Budd Boetticher liked this less than some of his others with Randolph Scott. Was the star miscast? He's trapped in a barn for almost the whole thing, that not preferable for we who pay, but there had to be differentiation now and then for westerns done like monthly magazines. Decision At Sundown is still "head and holsters" above average run of Scotts. Beside his for Warners, it's even more a keeper, but would have been better had Burt Kennedy wielded the pen rather than credited Charles Lang, Jr. Kennedy said later that he was on hand to do fixes, which may explain portions being up to Tall T standard.

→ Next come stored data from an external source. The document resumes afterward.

(* ===== verification/Multipart.v ===== *)
(** * Multipart forms

    [arvik-extract/src/multipart.rs]: the validation of a multipart request and
    its boundary, the limits and their configuration, the field iterator with
    its count limit, the progress stream and the temporary file writer, and the
    error responses.

    The [multer] parser is outside the repository: its state, its [next_field]
    and its errors are the class [Multer].  A field's chunks are the list of
    what its [chunk] calls give; temporary files are the operations of
    [TempFs]. *)
From S2P Require Import Prelude RustStr HttpCrate Body Http Responses Extract Extractors.
From stdpp Require Import base list strings sets.
From Stdlib Require Import ZArith Lia Ascii String.
Open Scope string_scope.
Open Scope list_scope.

(** ** Configuration *)

Record MultipartConstraints := mkConstraints {
  mc_max_fields : Z;
  mc_max_field_size : Z;
  mc_max_total_size : Z }.
#[export] Instance rebuild_constraints : Rebuild MultipartConstraints :=
  fun r => mkConstraints (mc_max_fields r) (mc_max_field_size r) (mc_max_total_size r).

Definition constraints_default : MultipartConstraints :=
  mkConstraints 100 (5 * 1024 * 1024) (50 * 1024 * 1024).
Definition constraints_max_fields (m : Z) (c : MultipartConstraints) : MultipartConstraints :=
  (c <| mc_max_fields := m |>)%rust.
Definition constraints_max_field_size (m : Z) (c : MultipartConstraints) : MultipartConstraints :=
  (c <| mc_max_field_size := m |>)%rust.
Definition constraints_max_total_size (m : Z) (c : MultipartConstraints) : MultipartConstraints :=
  (c <| mc_max_total_size := m |>)%rust.

Record MultipartConfig := mkConfig {
  mp_constraints : MultipartConstraints;
  mp_temp_dir : option string }.
#[export] Instance rebuild_config : Rebuild MultipartConfig :=
  fun r => mkConfig (mp_constraints r) (mp_temp_dir r).

Definition config_default : MultipartConfig := mkConfig constraints_default None.
Definition with_constraints (c : MultipartConstraints) (r : MultipartConfig) : MultipartConfig :=
  (r <| mp_constraints := c |>)%rust.
Definition config_max_fields (m : Z) (r : MultipartConfig) : MultipartConfig :=
  with_constraints (constraints_max_fields m (mp_constraints r)) r.
Definition config_max_field_size (m : Z) (r : MultipartConfig) : MultipartConfig :=
  with_constraints (constraints_max_field_size m (mp_constraints r)) r.
Definition config_max_total_size (m : Z) (r : MultipartConfig) : MultipartConfig :=
  with_constraints (constraints_max_total_size m (mp_constraints r)) r.
Definition with_temp_dir (dir : string) (r : MultipartConfig) : MultipartConfig :=
  (r <| mp_temp_dir := Some dir |>)%rust.

(** [multer::Constraints], as [build_multer_constraints] makes them. *)
Record SizeLimit := mkSizeLimit { whole_stream : Z; per_field : Z }.
Definition build_multer_constraints (c : MultipartConstraints) : SizeLimit :=
  mkSizeLimit (mc_max_total_size c) (mc_max_field_size c).

(** The configuration of a request: the extension, else the constraints
    extension, else the default. *)
Definition request_config (config : option MultipartConfig) (constraints : option MultipartConstraints)
  : MultipartConfig :=
  match config with
  | Some c => c
  | None => match constraints with
            | Some c => with_constraints c config_default
            | None => config_default
            end
  end.

(** ** Rejections *)

Inductive MultipartRejection :=
| MpInvalidContentType
| MissingBoundary
| MpError (msg : string)
| MpPayloadTooLarge.
Definition multipart_rejection_text (e : MultipartRejection) : string :=
  match e with
  | MpInvalidContentType => "Expected Content-Type: multipart/form-data"
  | MissingBoundary => "Missing multipart boundary in Content-Type"
  | MpError msg => "Multipart error: " +:+ msg
  | MpPayloadTooLarge => "Request payload exceeds the maximum allowed size"
  end.
Definition multipart_rejection_status (e : MultipartRejection) : Z :=
  match e with MpInvalidContentType => 415 | MpPayloadTooLarge => 413 | _ => 400 end.
#[export] Instance multipart_rejection_response `{HttpCrate} : IntoResponse MultipartRejection :=
  fun e => text_rejection (multipart_rejection_status e) (multipart_rejection_text e).

(** ** The boundary *)

(** [strip_prefix('"').and_then(|v| v.strip_suffix('"')).unwrap_or(value)]. *)
Definition unquote (value : string) : string :=
  match str_strip_prefix dquote value with
  | Some v => match str_strip_prefix dquote (str_rev v) with
              | Some r => str_rev r | None => value end
  | None => value
  end.

(** One parameter: its value when it is named [boundary]. *)
Definition boundary_param (param : string) : option string :=
  match split_once "=" param with
  | None => None
  | Some (name, value) =>
      if eq_ignore_ascii_case (trim name) "boundary" then Some (unquote (trim value)) else None
  end.

(** The loop: the first value that is not empty. *)
Fixpoint boundary_loop (params : list string) (boundary : option string) : option string :=
  match params with
  | [] => boundary
  | param :: params =>
      boundary_loop params
        match boundary_param param with
        | None => boundary
        | Some value => match boundary with
                        | None => if str_is_empty value then None else Some value
                        | Some b => Some b
                        end
        end
  end.

Definition extract_boundary (content_type : string) : result string MultipartRejection :=
  match str_split ";" content_type with
  | [] => Err MpInvalidContentType
  | first :: params =>
      if eq_ignore_ascii_case (trim first) "multipart/form-data" then
        match boundary_loop params None with Some b => Ok b | None => Err MissingBoundary end
      else Err MpInvalidContentType
  end.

How much did 1957 patronage recognize tiers of western quality? Given enough popcorn or drive-in distraction, would one R. Scott materially differ from another? Surely the team went proud for work so fine as these Columbias.I wonder what push Randy himself applied to upgrades. Support cast said his downtime was spent poring The Wall Street Journal, but Scott knew riches weren't earned with lame product. As producer, standards were his to maintain, despite good westerns drawing little better than average ones (exception: a High Noonwith below-surface themes intelligencia could glom onto). The 50's didn't tender a more defeated hero than Scott's in Decision At Sundown, crowds and cars exiting in somber mode from an end bleak as the era gave them. It took some nerve to drop the curtain on a finish like this. Had sameness of TV westerns inspired Scott and team to dare something different?